BEGIN EXERCISE INPUTS

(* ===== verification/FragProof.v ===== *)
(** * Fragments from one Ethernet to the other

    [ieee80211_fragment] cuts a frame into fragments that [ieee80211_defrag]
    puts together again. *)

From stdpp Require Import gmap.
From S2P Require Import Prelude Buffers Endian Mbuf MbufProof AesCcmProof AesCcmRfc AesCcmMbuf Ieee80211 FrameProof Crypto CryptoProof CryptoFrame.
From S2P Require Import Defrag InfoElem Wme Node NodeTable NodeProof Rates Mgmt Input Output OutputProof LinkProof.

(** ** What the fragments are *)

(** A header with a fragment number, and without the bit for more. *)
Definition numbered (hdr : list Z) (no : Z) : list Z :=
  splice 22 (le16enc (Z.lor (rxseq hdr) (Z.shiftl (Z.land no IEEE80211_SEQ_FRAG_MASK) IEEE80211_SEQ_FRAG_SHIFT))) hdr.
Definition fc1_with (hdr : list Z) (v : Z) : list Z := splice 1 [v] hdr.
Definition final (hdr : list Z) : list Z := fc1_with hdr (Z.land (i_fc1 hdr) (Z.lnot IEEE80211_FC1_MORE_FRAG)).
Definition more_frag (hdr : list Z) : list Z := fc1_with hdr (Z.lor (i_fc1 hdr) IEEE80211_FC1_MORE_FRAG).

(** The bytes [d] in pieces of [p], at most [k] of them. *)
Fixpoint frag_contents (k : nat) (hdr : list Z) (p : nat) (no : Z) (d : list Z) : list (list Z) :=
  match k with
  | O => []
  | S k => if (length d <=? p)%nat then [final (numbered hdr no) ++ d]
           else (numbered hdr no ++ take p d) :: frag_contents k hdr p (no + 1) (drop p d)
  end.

END EXERCISE INPUTS
BEGIN EXERCISE INPUTS

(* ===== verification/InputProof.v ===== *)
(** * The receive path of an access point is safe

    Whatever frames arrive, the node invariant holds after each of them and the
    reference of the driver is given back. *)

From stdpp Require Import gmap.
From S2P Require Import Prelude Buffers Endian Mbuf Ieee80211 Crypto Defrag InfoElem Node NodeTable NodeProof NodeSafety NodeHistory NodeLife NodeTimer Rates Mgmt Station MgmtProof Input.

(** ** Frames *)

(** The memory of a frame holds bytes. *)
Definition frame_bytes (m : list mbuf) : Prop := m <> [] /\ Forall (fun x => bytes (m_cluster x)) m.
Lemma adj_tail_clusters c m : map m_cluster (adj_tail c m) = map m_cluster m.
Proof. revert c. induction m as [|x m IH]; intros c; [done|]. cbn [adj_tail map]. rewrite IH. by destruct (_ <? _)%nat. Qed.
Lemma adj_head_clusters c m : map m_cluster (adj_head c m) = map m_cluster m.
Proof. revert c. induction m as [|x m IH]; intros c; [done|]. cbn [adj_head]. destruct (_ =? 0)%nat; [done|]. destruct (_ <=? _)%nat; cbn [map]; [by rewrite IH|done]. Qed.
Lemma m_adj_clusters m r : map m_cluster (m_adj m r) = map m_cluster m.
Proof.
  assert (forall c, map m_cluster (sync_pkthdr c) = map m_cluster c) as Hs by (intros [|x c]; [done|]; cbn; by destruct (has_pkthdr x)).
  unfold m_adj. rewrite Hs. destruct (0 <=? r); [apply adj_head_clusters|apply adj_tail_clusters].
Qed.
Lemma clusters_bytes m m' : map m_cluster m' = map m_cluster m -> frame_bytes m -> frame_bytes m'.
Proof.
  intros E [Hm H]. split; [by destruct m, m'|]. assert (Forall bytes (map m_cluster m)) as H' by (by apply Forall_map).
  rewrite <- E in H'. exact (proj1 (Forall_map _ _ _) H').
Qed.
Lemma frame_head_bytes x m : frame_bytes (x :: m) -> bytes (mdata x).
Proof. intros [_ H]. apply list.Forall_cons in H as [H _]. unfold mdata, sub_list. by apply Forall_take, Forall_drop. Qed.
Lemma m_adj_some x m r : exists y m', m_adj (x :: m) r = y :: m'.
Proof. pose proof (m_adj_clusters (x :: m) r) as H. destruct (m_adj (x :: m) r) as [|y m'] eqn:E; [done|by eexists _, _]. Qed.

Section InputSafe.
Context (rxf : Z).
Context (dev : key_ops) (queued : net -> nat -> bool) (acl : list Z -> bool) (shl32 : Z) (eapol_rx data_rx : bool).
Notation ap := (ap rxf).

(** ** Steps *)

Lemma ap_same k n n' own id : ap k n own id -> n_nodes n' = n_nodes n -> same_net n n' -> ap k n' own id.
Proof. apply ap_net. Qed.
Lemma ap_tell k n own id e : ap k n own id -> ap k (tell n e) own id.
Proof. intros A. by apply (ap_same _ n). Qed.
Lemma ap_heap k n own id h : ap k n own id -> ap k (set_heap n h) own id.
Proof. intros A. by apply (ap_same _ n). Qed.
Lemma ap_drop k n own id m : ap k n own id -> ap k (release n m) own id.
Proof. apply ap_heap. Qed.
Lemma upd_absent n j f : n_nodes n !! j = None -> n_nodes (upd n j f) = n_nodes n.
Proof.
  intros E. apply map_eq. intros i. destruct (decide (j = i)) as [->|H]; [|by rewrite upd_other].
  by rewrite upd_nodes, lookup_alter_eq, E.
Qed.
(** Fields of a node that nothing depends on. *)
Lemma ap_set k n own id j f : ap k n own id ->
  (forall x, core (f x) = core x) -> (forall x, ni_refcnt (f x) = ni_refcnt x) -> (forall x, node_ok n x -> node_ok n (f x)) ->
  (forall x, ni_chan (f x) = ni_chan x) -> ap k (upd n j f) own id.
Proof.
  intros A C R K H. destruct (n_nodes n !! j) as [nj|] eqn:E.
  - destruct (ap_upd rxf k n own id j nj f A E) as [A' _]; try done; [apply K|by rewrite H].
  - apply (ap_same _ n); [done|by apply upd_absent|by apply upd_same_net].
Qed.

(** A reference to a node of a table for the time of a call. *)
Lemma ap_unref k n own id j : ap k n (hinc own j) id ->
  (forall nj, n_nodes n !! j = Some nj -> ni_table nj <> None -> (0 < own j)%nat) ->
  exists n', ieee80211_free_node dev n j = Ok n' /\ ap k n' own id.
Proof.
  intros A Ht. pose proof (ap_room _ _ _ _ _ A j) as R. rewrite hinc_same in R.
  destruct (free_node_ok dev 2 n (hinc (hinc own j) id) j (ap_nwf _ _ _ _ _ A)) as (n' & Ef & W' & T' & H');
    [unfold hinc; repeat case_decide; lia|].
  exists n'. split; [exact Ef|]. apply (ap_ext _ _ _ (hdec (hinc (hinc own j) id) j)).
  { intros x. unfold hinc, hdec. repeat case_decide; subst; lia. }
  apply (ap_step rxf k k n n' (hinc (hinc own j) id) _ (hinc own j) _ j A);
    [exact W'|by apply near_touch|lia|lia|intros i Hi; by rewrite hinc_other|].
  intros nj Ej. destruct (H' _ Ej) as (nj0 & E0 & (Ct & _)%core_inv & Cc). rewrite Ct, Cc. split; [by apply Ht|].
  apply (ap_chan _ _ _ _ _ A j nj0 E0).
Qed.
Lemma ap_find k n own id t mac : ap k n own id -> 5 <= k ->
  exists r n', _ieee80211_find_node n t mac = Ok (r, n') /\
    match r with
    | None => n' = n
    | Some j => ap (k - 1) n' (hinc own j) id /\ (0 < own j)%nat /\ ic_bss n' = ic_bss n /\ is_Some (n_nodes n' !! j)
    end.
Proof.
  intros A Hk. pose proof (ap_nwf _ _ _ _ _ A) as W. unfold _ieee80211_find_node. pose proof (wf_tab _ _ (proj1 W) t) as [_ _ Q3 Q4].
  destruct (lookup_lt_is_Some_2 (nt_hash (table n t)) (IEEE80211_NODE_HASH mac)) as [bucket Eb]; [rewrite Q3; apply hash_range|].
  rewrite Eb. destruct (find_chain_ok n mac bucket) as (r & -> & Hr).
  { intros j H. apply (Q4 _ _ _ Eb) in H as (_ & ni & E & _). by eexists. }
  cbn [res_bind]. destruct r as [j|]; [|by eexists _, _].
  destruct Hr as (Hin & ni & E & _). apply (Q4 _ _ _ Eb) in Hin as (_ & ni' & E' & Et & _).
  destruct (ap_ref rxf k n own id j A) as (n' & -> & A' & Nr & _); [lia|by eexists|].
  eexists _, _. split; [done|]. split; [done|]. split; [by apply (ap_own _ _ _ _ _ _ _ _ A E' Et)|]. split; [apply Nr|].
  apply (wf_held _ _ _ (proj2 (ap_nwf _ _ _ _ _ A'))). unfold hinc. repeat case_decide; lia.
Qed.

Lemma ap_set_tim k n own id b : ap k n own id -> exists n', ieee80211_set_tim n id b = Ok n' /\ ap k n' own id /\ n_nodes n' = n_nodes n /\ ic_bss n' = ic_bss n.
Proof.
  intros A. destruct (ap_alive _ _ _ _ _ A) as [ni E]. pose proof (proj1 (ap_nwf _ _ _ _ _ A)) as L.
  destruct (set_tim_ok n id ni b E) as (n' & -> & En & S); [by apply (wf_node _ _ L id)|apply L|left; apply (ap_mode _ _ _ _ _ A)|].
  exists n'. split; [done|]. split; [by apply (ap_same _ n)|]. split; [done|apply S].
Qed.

END EXERCISE INPUTS
BEGIN EXERCISE INPUTS

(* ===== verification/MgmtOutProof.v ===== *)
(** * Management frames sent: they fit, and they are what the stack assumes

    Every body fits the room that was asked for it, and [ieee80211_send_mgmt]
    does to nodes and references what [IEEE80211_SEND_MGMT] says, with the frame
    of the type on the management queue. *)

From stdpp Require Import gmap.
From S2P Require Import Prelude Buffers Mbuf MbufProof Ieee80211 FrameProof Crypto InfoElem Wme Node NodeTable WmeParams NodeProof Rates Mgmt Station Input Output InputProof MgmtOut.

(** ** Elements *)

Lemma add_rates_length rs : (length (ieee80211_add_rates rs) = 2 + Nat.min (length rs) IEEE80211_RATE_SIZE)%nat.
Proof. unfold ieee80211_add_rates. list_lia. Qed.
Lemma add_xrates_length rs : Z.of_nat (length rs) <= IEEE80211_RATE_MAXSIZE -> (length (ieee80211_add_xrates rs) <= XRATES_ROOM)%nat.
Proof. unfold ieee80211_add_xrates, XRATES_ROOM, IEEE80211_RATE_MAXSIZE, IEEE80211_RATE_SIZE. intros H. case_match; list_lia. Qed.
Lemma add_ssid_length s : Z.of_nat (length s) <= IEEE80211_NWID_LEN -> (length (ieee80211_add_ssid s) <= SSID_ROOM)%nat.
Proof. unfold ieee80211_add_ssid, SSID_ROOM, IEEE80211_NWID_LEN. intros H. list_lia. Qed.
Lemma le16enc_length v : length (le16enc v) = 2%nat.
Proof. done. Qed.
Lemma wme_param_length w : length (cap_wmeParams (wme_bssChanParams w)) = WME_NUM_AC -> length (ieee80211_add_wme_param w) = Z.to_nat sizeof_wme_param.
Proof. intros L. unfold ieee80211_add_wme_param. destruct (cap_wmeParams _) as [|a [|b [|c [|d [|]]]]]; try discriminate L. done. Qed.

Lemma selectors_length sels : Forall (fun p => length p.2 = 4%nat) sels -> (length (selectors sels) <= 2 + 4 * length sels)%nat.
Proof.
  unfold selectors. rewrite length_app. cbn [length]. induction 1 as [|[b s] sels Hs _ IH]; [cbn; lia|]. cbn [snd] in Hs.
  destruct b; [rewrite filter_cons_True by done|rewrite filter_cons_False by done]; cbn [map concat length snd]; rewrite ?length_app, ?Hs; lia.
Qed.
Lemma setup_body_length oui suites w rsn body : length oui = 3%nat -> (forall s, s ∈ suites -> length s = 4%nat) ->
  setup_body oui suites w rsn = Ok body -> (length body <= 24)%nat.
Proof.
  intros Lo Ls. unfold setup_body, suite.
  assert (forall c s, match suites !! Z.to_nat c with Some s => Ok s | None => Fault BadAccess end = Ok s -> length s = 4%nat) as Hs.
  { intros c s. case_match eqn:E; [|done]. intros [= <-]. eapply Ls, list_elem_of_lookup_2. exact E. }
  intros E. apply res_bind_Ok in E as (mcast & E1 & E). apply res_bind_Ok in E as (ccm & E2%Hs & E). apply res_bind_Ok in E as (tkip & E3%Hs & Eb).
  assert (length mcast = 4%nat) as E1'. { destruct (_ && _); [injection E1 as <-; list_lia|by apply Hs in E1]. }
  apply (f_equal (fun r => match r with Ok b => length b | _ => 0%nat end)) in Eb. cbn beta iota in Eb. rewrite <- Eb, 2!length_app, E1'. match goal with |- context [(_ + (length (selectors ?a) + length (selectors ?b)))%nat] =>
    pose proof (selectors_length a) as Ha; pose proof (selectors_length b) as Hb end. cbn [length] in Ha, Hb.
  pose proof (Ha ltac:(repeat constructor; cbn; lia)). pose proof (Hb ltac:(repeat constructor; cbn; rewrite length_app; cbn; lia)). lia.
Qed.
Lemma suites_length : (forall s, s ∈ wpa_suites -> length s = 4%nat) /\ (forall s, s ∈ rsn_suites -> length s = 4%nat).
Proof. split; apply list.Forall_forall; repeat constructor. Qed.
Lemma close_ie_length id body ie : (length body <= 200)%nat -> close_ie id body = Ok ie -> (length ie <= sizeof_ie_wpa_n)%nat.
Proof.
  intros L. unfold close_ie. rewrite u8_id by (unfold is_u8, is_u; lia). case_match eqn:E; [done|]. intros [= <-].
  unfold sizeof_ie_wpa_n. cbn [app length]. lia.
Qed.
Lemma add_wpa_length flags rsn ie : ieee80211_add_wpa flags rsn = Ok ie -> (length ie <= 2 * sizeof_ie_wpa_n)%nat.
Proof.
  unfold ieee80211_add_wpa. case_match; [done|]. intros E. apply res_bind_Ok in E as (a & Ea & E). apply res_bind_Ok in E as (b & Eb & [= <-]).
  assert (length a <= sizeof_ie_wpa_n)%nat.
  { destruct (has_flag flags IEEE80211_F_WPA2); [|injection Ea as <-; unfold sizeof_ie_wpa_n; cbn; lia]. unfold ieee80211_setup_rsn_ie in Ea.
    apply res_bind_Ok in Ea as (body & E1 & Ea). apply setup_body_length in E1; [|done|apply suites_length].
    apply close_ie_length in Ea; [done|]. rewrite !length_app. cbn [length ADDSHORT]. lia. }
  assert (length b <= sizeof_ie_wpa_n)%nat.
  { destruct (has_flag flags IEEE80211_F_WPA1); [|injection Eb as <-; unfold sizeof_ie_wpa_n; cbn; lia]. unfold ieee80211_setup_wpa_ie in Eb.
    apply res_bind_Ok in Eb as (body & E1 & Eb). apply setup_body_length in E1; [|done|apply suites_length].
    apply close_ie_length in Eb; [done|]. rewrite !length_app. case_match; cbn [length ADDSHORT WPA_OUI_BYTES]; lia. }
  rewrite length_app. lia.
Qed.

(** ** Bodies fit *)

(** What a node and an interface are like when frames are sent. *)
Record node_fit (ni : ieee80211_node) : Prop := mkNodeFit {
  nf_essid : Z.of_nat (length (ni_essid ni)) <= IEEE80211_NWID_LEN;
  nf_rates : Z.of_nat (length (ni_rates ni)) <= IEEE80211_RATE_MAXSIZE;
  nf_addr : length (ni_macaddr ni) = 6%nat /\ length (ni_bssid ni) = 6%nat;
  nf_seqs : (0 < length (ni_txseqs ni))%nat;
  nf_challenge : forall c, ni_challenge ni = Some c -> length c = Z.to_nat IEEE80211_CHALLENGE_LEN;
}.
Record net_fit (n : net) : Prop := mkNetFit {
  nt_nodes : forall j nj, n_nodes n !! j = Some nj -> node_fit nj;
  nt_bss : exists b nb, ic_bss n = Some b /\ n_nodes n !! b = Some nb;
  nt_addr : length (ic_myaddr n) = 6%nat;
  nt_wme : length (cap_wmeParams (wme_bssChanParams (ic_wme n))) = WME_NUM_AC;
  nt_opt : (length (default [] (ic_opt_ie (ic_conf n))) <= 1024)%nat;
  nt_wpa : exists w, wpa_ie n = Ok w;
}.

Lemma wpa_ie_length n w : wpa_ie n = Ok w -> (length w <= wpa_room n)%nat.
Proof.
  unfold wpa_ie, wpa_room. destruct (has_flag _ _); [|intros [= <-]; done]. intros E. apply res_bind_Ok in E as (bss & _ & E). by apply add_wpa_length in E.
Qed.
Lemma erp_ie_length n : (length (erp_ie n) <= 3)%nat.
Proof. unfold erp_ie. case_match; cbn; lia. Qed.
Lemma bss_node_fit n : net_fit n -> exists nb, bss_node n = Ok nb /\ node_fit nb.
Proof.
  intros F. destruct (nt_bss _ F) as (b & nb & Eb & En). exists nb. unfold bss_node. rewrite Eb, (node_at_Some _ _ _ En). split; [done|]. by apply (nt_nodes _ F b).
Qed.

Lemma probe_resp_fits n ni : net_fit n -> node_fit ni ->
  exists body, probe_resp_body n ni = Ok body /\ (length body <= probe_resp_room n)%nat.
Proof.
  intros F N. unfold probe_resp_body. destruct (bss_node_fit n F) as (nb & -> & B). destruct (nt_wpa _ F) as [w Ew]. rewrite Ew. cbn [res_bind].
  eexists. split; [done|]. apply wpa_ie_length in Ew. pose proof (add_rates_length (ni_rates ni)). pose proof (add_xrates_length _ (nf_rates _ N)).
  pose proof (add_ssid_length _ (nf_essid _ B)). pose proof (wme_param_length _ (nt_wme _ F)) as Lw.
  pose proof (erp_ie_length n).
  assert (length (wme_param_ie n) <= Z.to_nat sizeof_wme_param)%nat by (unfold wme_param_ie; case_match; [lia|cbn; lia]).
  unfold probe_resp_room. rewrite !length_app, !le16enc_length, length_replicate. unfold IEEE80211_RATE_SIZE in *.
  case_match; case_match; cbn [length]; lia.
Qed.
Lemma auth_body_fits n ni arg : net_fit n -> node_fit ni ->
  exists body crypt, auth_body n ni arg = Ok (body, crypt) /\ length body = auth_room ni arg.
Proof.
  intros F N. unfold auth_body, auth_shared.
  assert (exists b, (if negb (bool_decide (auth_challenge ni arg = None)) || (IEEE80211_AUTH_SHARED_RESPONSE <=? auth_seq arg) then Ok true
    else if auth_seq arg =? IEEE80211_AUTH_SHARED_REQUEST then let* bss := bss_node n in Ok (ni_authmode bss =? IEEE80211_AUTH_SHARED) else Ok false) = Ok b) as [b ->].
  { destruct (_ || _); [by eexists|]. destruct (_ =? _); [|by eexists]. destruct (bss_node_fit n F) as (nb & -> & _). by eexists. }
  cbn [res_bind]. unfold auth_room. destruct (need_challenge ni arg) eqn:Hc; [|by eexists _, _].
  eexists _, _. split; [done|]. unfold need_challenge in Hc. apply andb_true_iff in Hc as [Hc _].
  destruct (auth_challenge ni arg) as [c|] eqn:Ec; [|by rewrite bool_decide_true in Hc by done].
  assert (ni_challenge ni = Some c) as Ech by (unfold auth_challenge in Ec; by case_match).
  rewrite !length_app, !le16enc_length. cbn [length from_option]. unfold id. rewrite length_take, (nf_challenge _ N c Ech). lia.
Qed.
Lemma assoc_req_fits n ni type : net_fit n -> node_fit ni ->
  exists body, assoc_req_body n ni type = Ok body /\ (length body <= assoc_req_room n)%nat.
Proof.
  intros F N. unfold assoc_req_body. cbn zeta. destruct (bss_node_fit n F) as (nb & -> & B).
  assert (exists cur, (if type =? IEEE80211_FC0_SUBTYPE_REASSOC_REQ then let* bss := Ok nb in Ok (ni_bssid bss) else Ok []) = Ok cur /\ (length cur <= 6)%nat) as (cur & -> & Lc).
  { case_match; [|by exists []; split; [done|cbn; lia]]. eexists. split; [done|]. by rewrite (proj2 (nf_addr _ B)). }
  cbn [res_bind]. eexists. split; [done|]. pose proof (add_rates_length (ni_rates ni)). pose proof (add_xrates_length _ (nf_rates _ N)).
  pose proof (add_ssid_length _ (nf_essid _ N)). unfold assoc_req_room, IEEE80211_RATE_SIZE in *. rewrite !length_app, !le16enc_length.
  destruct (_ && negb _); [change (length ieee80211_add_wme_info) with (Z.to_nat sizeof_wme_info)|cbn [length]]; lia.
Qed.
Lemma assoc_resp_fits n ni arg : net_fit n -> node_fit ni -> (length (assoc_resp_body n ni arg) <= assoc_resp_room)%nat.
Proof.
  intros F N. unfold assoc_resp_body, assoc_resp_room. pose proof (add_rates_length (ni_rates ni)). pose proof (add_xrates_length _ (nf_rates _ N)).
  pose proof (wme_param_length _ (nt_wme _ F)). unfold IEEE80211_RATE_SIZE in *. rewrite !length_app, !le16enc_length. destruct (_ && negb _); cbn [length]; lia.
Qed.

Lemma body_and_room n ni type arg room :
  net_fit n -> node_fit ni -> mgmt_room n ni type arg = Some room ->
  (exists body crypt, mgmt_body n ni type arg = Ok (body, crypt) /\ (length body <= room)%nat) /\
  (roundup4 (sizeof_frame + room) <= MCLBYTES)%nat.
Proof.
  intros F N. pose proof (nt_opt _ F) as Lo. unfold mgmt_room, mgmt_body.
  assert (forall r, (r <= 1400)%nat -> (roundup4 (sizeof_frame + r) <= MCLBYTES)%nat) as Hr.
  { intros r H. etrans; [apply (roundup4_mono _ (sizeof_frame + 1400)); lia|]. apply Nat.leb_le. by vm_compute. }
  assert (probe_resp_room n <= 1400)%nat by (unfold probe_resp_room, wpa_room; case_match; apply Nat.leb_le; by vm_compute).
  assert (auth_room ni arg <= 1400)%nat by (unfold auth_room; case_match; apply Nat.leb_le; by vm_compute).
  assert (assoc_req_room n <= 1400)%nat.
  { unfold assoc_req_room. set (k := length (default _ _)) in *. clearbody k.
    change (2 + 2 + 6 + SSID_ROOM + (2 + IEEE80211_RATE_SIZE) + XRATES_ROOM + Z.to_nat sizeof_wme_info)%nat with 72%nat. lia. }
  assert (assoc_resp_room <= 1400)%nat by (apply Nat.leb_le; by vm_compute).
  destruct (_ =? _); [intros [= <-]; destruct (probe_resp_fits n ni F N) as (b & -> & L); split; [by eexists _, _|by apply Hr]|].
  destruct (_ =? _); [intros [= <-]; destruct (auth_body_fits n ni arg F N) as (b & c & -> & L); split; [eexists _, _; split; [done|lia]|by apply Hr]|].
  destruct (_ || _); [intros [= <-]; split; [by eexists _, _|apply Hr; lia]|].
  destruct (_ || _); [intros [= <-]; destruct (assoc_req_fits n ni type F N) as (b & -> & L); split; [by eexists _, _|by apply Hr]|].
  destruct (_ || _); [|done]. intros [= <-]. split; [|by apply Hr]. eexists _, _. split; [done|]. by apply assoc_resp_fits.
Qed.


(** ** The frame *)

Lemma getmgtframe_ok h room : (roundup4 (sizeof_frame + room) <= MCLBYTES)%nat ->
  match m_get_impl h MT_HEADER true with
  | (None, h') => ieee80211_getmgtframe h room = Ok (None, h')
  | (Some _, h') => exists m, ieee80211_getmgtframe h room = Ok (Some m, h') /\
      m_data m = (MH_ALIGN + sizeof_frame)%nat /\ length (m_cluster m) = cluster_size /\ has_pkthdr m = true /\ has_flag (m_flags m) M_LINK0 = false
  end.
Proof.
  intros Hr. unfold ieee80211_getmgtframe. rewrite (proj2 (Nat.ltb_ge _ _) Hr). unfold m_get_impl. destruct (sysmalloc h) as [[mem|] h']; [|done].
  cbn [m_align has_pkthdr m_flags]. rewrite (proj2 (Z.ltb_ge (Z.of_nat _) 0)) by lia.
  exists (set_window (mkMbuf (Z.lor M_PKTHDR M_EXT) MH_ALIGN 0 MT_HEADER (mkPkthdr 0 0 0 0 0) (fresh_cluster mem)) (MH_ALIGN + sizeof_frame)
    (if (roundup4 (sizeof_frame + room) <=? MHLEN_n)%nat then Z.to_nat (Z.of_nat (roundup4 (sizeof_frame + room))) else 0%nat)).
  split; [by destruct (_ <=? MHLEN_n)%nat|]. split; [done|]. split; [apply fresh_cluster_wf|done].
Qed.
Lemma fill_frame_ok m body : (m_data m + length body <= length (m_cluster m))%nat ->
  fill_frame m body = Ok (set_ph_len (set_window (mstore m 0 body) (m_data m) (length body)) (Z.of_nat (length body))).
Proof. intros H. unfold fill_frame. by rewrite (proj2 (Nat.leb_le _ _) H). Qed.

END EXERCISE INPUTS

* _ACTION ITEM_:
Please reproduce, exactly as they appear above, the lines from the line containing "(* ===== verification/FragProof.v ===== *)" up to and including the line containing "Definition numbered (hdr".

* _EXERCISE ANSWER_:
(* ===== verification/FragProof.v ===== *)
(** * Fragments from one Ethernet to the other

    [ieee80211_fragment] cuts a frame into fragments that [ieee80211_defrag]
    puts together again. *)

From stdpp Require Import gmap.
From S2P Require Import Prelude Buffers Endian Mbuf MbufProof AesCcmProof AesCcmRfc AesCcmMbuf Ieee80211 FrameProof Crypto CryptoProof CryptoFrame.
From S2P Require Import Defrag InfoElem Wme Node NodeTable NodeProof Rates Mgmt Input Output OutputProof LinkProof.

(** ** What the fragments are *)

(** A header with a fragment number, and without the bit for more. *)
Definition numbered (hdr : list Z) (no : Z) : list Z :=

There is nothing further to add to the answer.